Stored data entries
(** What must be there to consume and publish. *)
Definition checked (cfg : ProcConfig) (log : list start_act) : Prop :=
  (auditConsumptionEnabled cfg = true -> exists f, ConsumerInfo (pc_NATSStreamName cfg) (pc_ConsumerName cfg) (inr f) ∈ log)
  /\ StreamInfo (output_broker cfg) (pc_OutputStreamName cfg) None ∈ log.
Lemma start_nats_checked cfg w u log w' : start_nats cfg w = (inr u, log, w') -> checked cfg log.
Proof.
  unfold start_nats. intros E.
  assert (forall {A} e, always_fails (@nfail start_act W A e)) as Hf by (intros A e w0; by eexists _, _, _).
  assert (forall {A} b e, always_fails (@close_and_fail W A b e)) as Hc by (intros A b e w0; by eexists _, _, _).
  apply try_success in E as (u1 & l1 & w1 & k1 & _ & E & ->); [|by intros].
  apply try_success in E as (u2 & l2 & w2 & k2 & _ & E & ->); [|by intros].
  apply try_success in E as (u3 & l3 & w3 & k3 & _ & E & ->); [|by intros].
  apply try_success in E as (u4 & l4 & w4 & k4 & Ea & E & ->); [|by intros].
  apply try_success in E as (u5 & l5 & w5 & k5 & Es & E & ->); [|by intros].
  split.
  - intros Ha. rewrite Ha in Ea. apply try_success in Ea as (f & m1 & w6 & m2 & Ec & _ & ->); [|by intros].
    unfold find_consumer, nask in Ec. destruct (js_ConsumerInfo _ _ _) as [r w7]. injection Ec as -> <- <-. exists f. set_solver.
  - unfold find_stream, ndo in Es. destruct (js_StreamInfo _ _ _) as [[e|] w6]; [done|]. injection Es as <- <-. set_solver.
Qed.

(** The goroutines of a started processor, and its readiness. *)
Definition started (cfg : ProcConfig) (p : Processor) : list start_act :=
  match pr_retry p with Some c => [StartRetry c] | None => [] end
  ++ (if auditConsumptionEnabled cfg then map StartWorker (seq 0 (pr_workers p)) ++ [StartMonitor] else [])
  ++ match pr_events p with Some f => [StartEvents f] | None => [] end ++ [SetReady true].
Lemma say_inv l w r log w' : @nsay start_act W l w = (r, log, w') -> r = inr tt /\ log = l /\ w' = w.
Proof. by intros [= <- <- <-]. Qed.
(** Nothing but actions that serve, none of which touches a connection. *)
Definition serving (l : list start_act) : Prop := opened l = [] /\ closed l = [] /\ List.filter serves l = l.
Lemma serving_app a b : serving a -> serving b -> serving (a ++ b).
Proof. unfold serving. intros (A1 & A2 & A3) (A4 & A5 & A6). by rewrite opened_app, closed_app, List.filter_app, A1, A2, A3, A4, A5, A6. Qed.
Lemma serving_filters l : serving l -> List.filter looks_up l = [] /\ List.filter background l = [].
Proof.
  intros (_ & _ & Hl). apply plain_filters, Forall_forall. intros a Ha%list_elem_of_In. rewrite <- Hl in Ha.
  apply List.filter_In in Ha as [_ Ha]. by destruct a.
Qed.
Lemma serving_workers n : serving (map StartWorker n).
Proof. induction n as [|x n (A1 & A2 & A3)]; [done|]. split_and!; [exact A1|exact A2|]. cbn. by f_equal. Qed.
(** Once [Stop] has waited, nothing is left running. *)
Lemma joined_all_exited s i w : life_inv s -> before_join (m_pc (s_main s)) = false -> k_workers (s_pool s) !! i = Some w -> w_pc w = Exited.
Proof using Type.
  intros I Hb Hw. destruct (inv_joined s I Hb) as [Ho _]. pose proof (inv_events s I) as He.
  unfold others_done, side_done in Ho. apply andb_prop in Ho as [[[_ _]%andb_prop Hev]%andb_prop Ha].
  destruct (w_kind w) eqn:Ek; [by eapply all_exited_spec|].
  assert (all_exited EventWorker (s_pool s) = true) as Hall by (by destruct (d_events (s_side s)) as [[]|]).
  by eapply all_exited_spec.
Qed.
End LifeLemmas.

(** How much there is left to do once the context is done. *)
Definition worker_rank (cfg : ProcConfig) (w : worker) : nat :=
  match w_pc w with
  | Exited => 0 | AtTop => 1 | InBatch rest => 1 + length rest | Fetching => 2 + Z.to_nat (pc_BatchSize cfg) | Subscribing => 3
  end.
Definition pool_rank (cfg : ProcConfig) (q : pool) : nat := sum_list_with (worker_rank cfg) (k_workers q) + length (k_errors q).
Definition side_rank (d : side) : nat :=
  (if d_cache d then 1 else 0) + match d_retry d with Some RetryStarting => 3 | Some InRun => 2 | Some AtSelect => 1 | _ => 0 end
  + match d_events d with Some AwaitCtx => 2 | Some AwaitWorkers => 1 | _ => 0 end + (if d_monitor d then 1 else 0).
Definition main_rank (m : main) : nat :=
  match m_pc m with
  | Starting => 6 | Serving => 5 | Joining => 4 | ClosingHealth => 3 | DrainingInput => 2 | DrainingOutput => 1 | Stopped => 0
  end.
Definition rank (cfg : ProcConfig) (s : state) : nat := main_rank (s_main s) + side_rank (s_side s) + pool_rank cfg (s_pool s).

Lemma sum_list_insert {A} (f : A -> nat) (l : list A) i w w' :
  l !! i = Some w -> (sum_list_with f (<[i := w']> l) + f w = sum_list_with f l + f w')%nat.
Proof.
  revert i. induction l as [|x l IH]; intros i Hi; [done|]. destruct i as [|i].
  - injection Hi as ->. change (<[0%nat:=w']> (w :: l)) with (w' :: l). cbn. lia.
  - change (<[S i:=w']> (x :: l)) with (x :: <[i:=w']> l). specialize (IH i Hi). cbn. lia.
Qed.

Section RankLemmas.
Context `{CelEngine} `{ActivityLib} `{AuditIO} `{EvalJson} `{DlqJson}.
Context (cfg : ProcConfig) (dlq : DLQConfig) (rk : KindResolver).
(** [ManagerOptions] and the reconciler made of it. *)
Definition reindex_reconciler (o : ControllerManagerOptions) (template : option PodTemplateSpec) : Reconciler := {|
  r_JobNamespace := cm_ReindexJobNamespace o; r_ActivityImage := cm_ActivityImage o; ReindexServiceAccount := cm_ReindexServiceAccount o;
  ReindexMemoryLimit := cm_ReindexMemoryLimit o; ReindexCPULimit := cm_ReindexCPULimit o; MaxConcurrentJobs := cm_MaxConcurrentReindexJobs o;
  JobTemplate := template; r_NATSURL := cm_NATSURL o; NATSTLSEnabled := tls_Enabled (cm_NATSTLS o); NATSTLSCertFile := CertFile (cm_NATSTLS o);
  NATSTLSKeyFile := KeyFile (cm_NATSTLS o); NATSTLSCAFile := CAFile (cm_NATSTLS o) |}.

(* ------------------------------------------------------------------ *)
(** ** Running *)

(** Where the configuration of a cluster comes from. *)
Inductive cluster_config := FromKubeconfig (master path : string) | InCluster.
Inductive manager_act :=
| BuildConfig (c : cluster_config) (r : option error)
| NewJobClient (c : cluster_config) (r : option error)
| GetConfigMap (namespace name : string) (r : error + gmap string string)
| ManagerDial (url : string) (opts : list (nats_option nats_setting)) (r : option error)
| ManagerJetStream (r : option error) | ManagerClose
| RegisterControllerMetrics (r : option error) | NewCtrlManager (c : cluster_config) (metrics health : string) (r : option error)
| AddHealthz (r : option error) | AddReadyz (r : option error)
| ReindexStream (r : option error)
| SetupPolicy (workers : Z) (r : option error) | SetupReindex (c : Reconciler) (job : cluster_config) (workers : Z) (r : option error)
| StartManager (r : option error).

Class ManagerIO (W : Type) := {
  build_config : cluster_config -> W -> option error * W;
  new_job_client : cluster_config -> W -> option error * W;
  get_ConfigMap : string -> string -> W -> (error + gmap string string) * W;
  template_Unmarshal : string -> error + PodTemplateSpec;
  manager_nats_Connect : string -> list (nats_option nats_setting) -> W -> option error * W;
  manager_JetStream : W -> option error * W;
  controller_registerMetrics : W -> option error * W;
  ctrl_NewManager : cluster_config -> string -> string -> W -> option error * W;
  add_healthz : W -> option error * W;
  add_readyz : W -> option error * W;
  reindex_StreamInfo : W -> option error * W;
  setup_policy : Z -> W -> option error * W;
  setup_reindex : Reconciler -> cluster_config -> Z -> W -> option error * W;
  manager_Start : W -> option error * W }.

Section Manager.
Context {W : Type} `{ManagerIO W} `{TLSLib} `{GoUnicode}.
Abbreviation M := (Calls manager_act W).

Definition or_fail (f : W -> option error * W) (c : option error -> manager_act) (text : string) : M unit :=
  try! _ := ndo f c or (fun e => nfail (wrap_with text e)) in nret tt.

(** [SetupWithManager] of the two controllers. *)
Definition SetupPolicyWithManager (workers : Z) : M unit := ndo (setup_policy workers) (SetupPolicy workers).
Definition SetupReindexWithManager (r : Reconciler) (job : cluster_config) (workers : Z) : M unit :=
  get! _ := or_fail reindex_StreamInfo ReindexStream "ACTIVITIES_REINDEX stream not found - run Phase 0 infrastructure setup: " in
  ndo (setup_reindex r job workers) (SetupReindex r job workers).

Definition NewManager (config job : cluster_config) (o : ControllerManagerOptions) (template : option PodTemplateSpec) : M unit :=
  get! _ := or_fail controller_registerMetrics RegisterControllerMetrics "failed to register controller metrics: " in
  get! _ := or_fail (ctrl_NewManager config (cm_MetricsAddr o) (cm_HealthProbeAddr o))
              (NewCtrlManager config (cm_MetricsAddr o) (cm_HealthProbeAddr o)) "failed to create manager: " in
  get! _ := or_fail add_healthz AddHealthz "failed to add healthz check: " in
  get! _ := or_fail add_readyz AddReadyz "failed to add readyz check: " in
  try! _ := SetupPolicyWithManager (cm_Workers o) or (fun e => nfail (wrap_with "failed to create ActivityPolicy controller: " e)) in
  try! _ := SetupReindexWithManager (reindex_reconciler o template) job (cm_Workers o)
    or (fun e => nfail (wrap_with "failed to create ReindexJob controller: " e)) in
  nret tt.

(** The cluster the worker Jobs run in. *)
Definition job_config (o : ControllerManagerOptions) (config : cluster_config) : M cluster_config :=
  if negb (cm_JobKubeconfig o =? "")%string then
    let c := FromKubeconfig "" (cm_JobKubeconfig o) in
    get! _ := or_fail (build_config c) (BuildConfig c) "failed to build config from --job-kubeconfig: " in nret c
  else
    try! _ := ndo (build_config InCluster) (BuildConfig InCluster) or (fun _ => nret config) in nret InCluster.

Definition load_template (o : ControllerManagerOptions) : M (option PodTemplateSpec) :=
  if (cm_JobTemplateConfigMap o =? "")%string then nret None
  else
    try! (namespace, name) := nlift (parseNamespacedName (cm_JobTemplateConfigMap o))
      or (fun e => nfail (wrap_with "invalid --reindex-job-template-configmap value: " e)) in
    get! cm := (fun w => let (r, w') := get_ConfigMap namespace name w in (inr r, [GetConfigMap namespace name r], w')) in
    match LoadJobTemplate template_Unmarshal cm namespace name with
    | Ok t => nret (Some t)
    | Err e => nfail (wrap_with "failed to load job template: " e)
    | Panic why => nfail (Ext why)
    end.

_Aim of the task:_ Print only these lines, exactly: the one containing "let c := FromKubeconfig" and all after it to the end of the entries.

_Your solution:_
    let c := FromKubeconfig "" (cm_JobKubeconfig o) in
    get! _ := or_fail (build_config c) (BuildConfig c) "failed to build config from --job-kubeconfig: " in nret c
  else
    try! _ := ndo (build_config InCluster) (BuildConfig InCluster) or (fun _ => nret config) in nret InCluster.

Definition load_template (o : ControllerManagerOptions) : M (option PodTemplateSpec) :=
  if (cm_JobTemplateConfigMap o =? "")%string then nret None
  else
    try! (namespace, name) := nlift (parseNamespacedName (cm_JobTemplateConfigMap o))
      or (fun e => nfail (wrap_with "invalid --reindex-job-template-configmap value: " e)) in
    get! cm := (fun w => let (r, w') := get_ConfigMap namespace name w in (inr r, [GetConfigMap namespace name r], w')) in
    match LoadJobTemplate template_Unmarshal cm namespace name with
    | Ok t => nret (Some t)
    | Err e => nfail (wrap_with "failed to load job template: " e)
    | Panic why => nfail (Ext why)
    end.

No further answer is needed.